Cet industriel a été propriétaire avec son frère Calixte du Domaine seigneurial de Mascouche durant 50 ans, où il exploitait les moulins à farine, à carder et à scie, alors que son frère cultivait. Également maire de Mascouche au début du 20e siècle, cet ami du clergé a dénoncé avec vigueur le fléau de l’alcoolisme en refusant , entre autres, les permis de boissons aux hôteliers de la paroisse. Il est retraité depuis 1931 après avoir vendu le Domaine à une millionnaire, madame Hazel Beatrice Colville, le tout à un fort prix; imaginez, 83 000 piastres! Ce qui équivaut aujourd’hui à près de 5 millions de dollars.
Ce digne représentant de la bourgeoisie mascouchoise demeure juste derrière la boucherie d’Ovila Patenaude: le « château », cette magnifique demeure victorienne d’inspiration néo-gothique de onze appartements, construite en 1920 pour Alphonse Soucisse, un commerçant de beurre de Montréal, originaire de Mascouche. M. Corbeil l’avait acquise en 1928, pour la revendre un mois plus tard au docteur Mathieu.
Photo: Collection Victoire Charbonneau-Lapierre
Félix Poirier
Mais le médecin était plutôt inquiet de la santé fragile de l’abbé Félix Poirier, curé de la paroisse de 1931 à 1937, et qui se tient à la droite d’Uldaric Corbeil. Malgré les nombreuses visites de ce dernier au bureau du médecin qui, cigare au bec, recevait ses patients, l’été suivant, le prêtre a été admis à l’Hôpital de Joliette où il est décédé à l’automne alors qu’il n’avait pas encore soixante ans. Très attaché à ses fidèles paroissiens, le curé Félix Poirier a été inhumé au nouveau cimetière de Saint-Henri de Mascouche sur l’ancien chemin de La Pachane, aujourd’hui la rue Dugas.
Photo: Comité du 250e de Mascouche
Sœur Pierre L’Ermite
Quelque peu en retrait des trois hommes, comme il se doit, pour ne pas déranger en s’immisçant dans leurs conversations, la révérende mère Pierre-l’Ermite s’est consacrée à Dieu en 1915. Entièrement dévouée, elle exerce ses multiples talents au couvent des Sœurs de la Providence de Mascouche depuis 1923, où les six premières années, elle a enseigné aux jeunes filles, tout en cumulant les postes de directrice de l’externat, d’hospitalière auprès des vieillards et d’économe.
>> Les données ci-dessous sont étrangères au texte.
Lemma cross3_swap : forall a b, cross3 b a = scale3 (-1) (cross3 a b).
Proof.
  intros [ax ay az] [bx by_ bz]. unfold cross3, scale3. simpl. f_equal; ring.
Qed.

Lemma cross3_scale3_self : forall t a, cross3 a (scale3 t a) = V3 0 0 0.
Proof. intros t [x y z]. unfold cross3, scale3. simpl. f_equal; ring. Qed.

Lemma dot3_unit3_l : forall w a, dot3 (unit3 w) a = dot3 w a / norm3 w.
Proof.
  intros [wx wy wz] [ax ay az]. unfold unit3, dot3. simpl. unfold Rdiv. ring.
Qed.

Lemma unit3_cross3_unit3 : forall a b,
  cross3 a b <> V3 0 0 0 ->
  unit3 (cross3 (unit3 a) (unit3 b)) = unit3 (cross3 a b).
Proof.
  intros a b Hc. destruct (nonparallel_norms a b Hc) as (Na & Nb & _).
  rewrite cross3_unit3 by assumption.
  apply unit3_scale3; [|now apply nonzero_norm3].
  apply Rinv_0_lt_compat.
  pose proof (sqrt_pos (dot3 a a)). pose proof (sqrt_pos (dot3 b b)).
  unfold norm3 in *. nra.
Qed.

Lemma unit3_mat_vec_rodrigues : forall t k a,
  dot3 k k = 1 -> norm3 a <> 0 ->
  unit3 (mat_vec (rodrigues t k) a) = mat_vec (rodrigues t k) (unit3 a).
Proof.
  intros t k a Hk Hn.
  assert (E : norm3 (mat_vec (rodrigues t k) a) = norm3 a).
  { unfold norm3. f_equal. now apply rodrigues_preserves_dot. }
  unfold unit3 at 1. rewrite E.
  destruct a as [x y z]. unfold unit3, mat_vec. simpl.
  f_equal; field; exact Hn.
Qed.

Lemma frame_matrix_orthonormal : forall a b c r col,
  dot3 a a = 1 -> dot3 b b = 1 -> dot3 c c = 1 ->
  dot3 a b = 0 -> dot3 a c = 0 -> dot3 b c = 0 ->
  (r < 3)%nat -> (col < 3)%nat ->
  frame_matrix a b c 0 r * frame_matrix a b c 0 col
  + frame_matrix a b c 1 r * frame_matrix a b c 1 col
  + frame_matrix a b c 2 r * frame_matrix a b c 2 col = kron r col.
Proof.
  intros [ax ay az] [bx by_ bz] [cx cy cz] r col Ha Hb Hc Hab Hac Hbc Hr Hcol.
  unfold dot3 in *. simpl in *.
  destruct r as [|[|[|r]]]; try lia; destruct col as [|[|[|col]]]; try lia;
    unfold frame_matrix, kron; simpl; lra.
Qed.

Lemma frame_matrix_det : forall a b c,
  dot3 c c = 1 -> cross3 a b = c -> det3R (frame_matrix a b c) = 1.
Proof.
  intros [ax ay az] [bx by_ bz] [cx cy cz] Hc Hx.
  unfold cross3 in Hx. simpl in Hx. inversion Hx as [[E1 E2 E3]].
  unfold dot3 in Hc. simpl in Hc. rewrite <- E1, <- E2, <- E3 in Hc.
  unfold det3R, frame_matrix. simpl. rewrite <- Hc. ring.
Qed.

Lemma frame_matrix_standard_basis : forall a b c k,
  (k < 3)%nat ->
  mat_vec (frame_matrix a b c) (standard_basis k) = nth k [a; b; c] a.
Proof.
  intros [ax ay az] [bx by_ bz] [cx cy cz] k Hk.
  destruct k as [|[|[|k]]]; try lia;
    unfold mat_vec, frame_matrix, standard_basis; simpl; f_equal; ring.
Qed.

End RealRotationLemmas.

(** ** Not-a-number through the arithmetic of the arrays *)

Section NaNLemmas.

Lemma fmul_nan_r : forall x, fmul x NaN = NaN.
Proof. now intros []. Qed.

Lemma fsum3_nan_last : forall (f : nat -> fval),
  f 2 = NaN -> fsum (map f (seq 0 3)) = NaN.
Proof.
  intros f H. cbn [seq map]. unfold fsum. cbn [fold_left]. rewrite H.
  apply fadd_nan_r.
Qed.

Lemma rodrigues_code_nan_angle : forall k r c, rodrigues_code NaN k r c = NaN.
Proof.
  intros k r c. unfold rodrigues_code. cbn [fcos fsub fneg fadd].
  rewrite fmul_nan_r, fadd_nan_r. reflexivity.
Qed.

Lemma matvec_nan : forall (m : nat -> nat -> fval) x j,
  m j 2 = NaN -> matvec 3 m x j = NaN.
Proof.
  intros m x j H. unfold matvec. apply fsum3_nan_last. now rewrite H.
Qed.

End NaNLemmas.

(** ** Applying matrices, vector by vector *)

Section RotateFurtherLemmas.
Import np.

Lemma rotate_3d_aligned_any : forall n d (M v : ndarray fval) opt,
  shape M = [n; d; d] -> shape v = [n; d] ->
  Rotations3d.rotate_vector_collection M v opt =
  Ok (build2 n d (fun i j =>
        matvec d (fun r c => get M [i; r; c]) (fun k => get v [i; k]) j)).
Proof.
  intros n d M v opt HM Hv. unfold Rotations3d.rotate_vector_collection.
  destruct (list_eq_dec Nat.eq_dec (shape M) [3; 3]) as [E|_];
    [rewrite HM in E; discriminate|].
  now rewrite (einsum_aligned n d d).
Qed.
Née Cléoda Lalonde, elle est issue d’une famille de cultivateurs de Coteau-du-Lac. Depuis 7 ans, elle met à profit son savoir-faire et son amour du terroir uniquement à ses devoirs d’économe et aux exigences de fermière et jardinière, sur la terre que les religieuses possèdent le long du chemin Sainte-Marie, non loin de la gare du village. À l’été 1935, elle n’a pas ménagé ses fatigues et ses pas, pour bien représenter la ferme à l’exposition agricole de l’Assomption, où elle a reçu 12 prix, dont 7 premiers prix dans diverses catégories touchant la qualité du troupeau, des céréales, des légumes variés, du beurre et des travaux manuels de fantaisie.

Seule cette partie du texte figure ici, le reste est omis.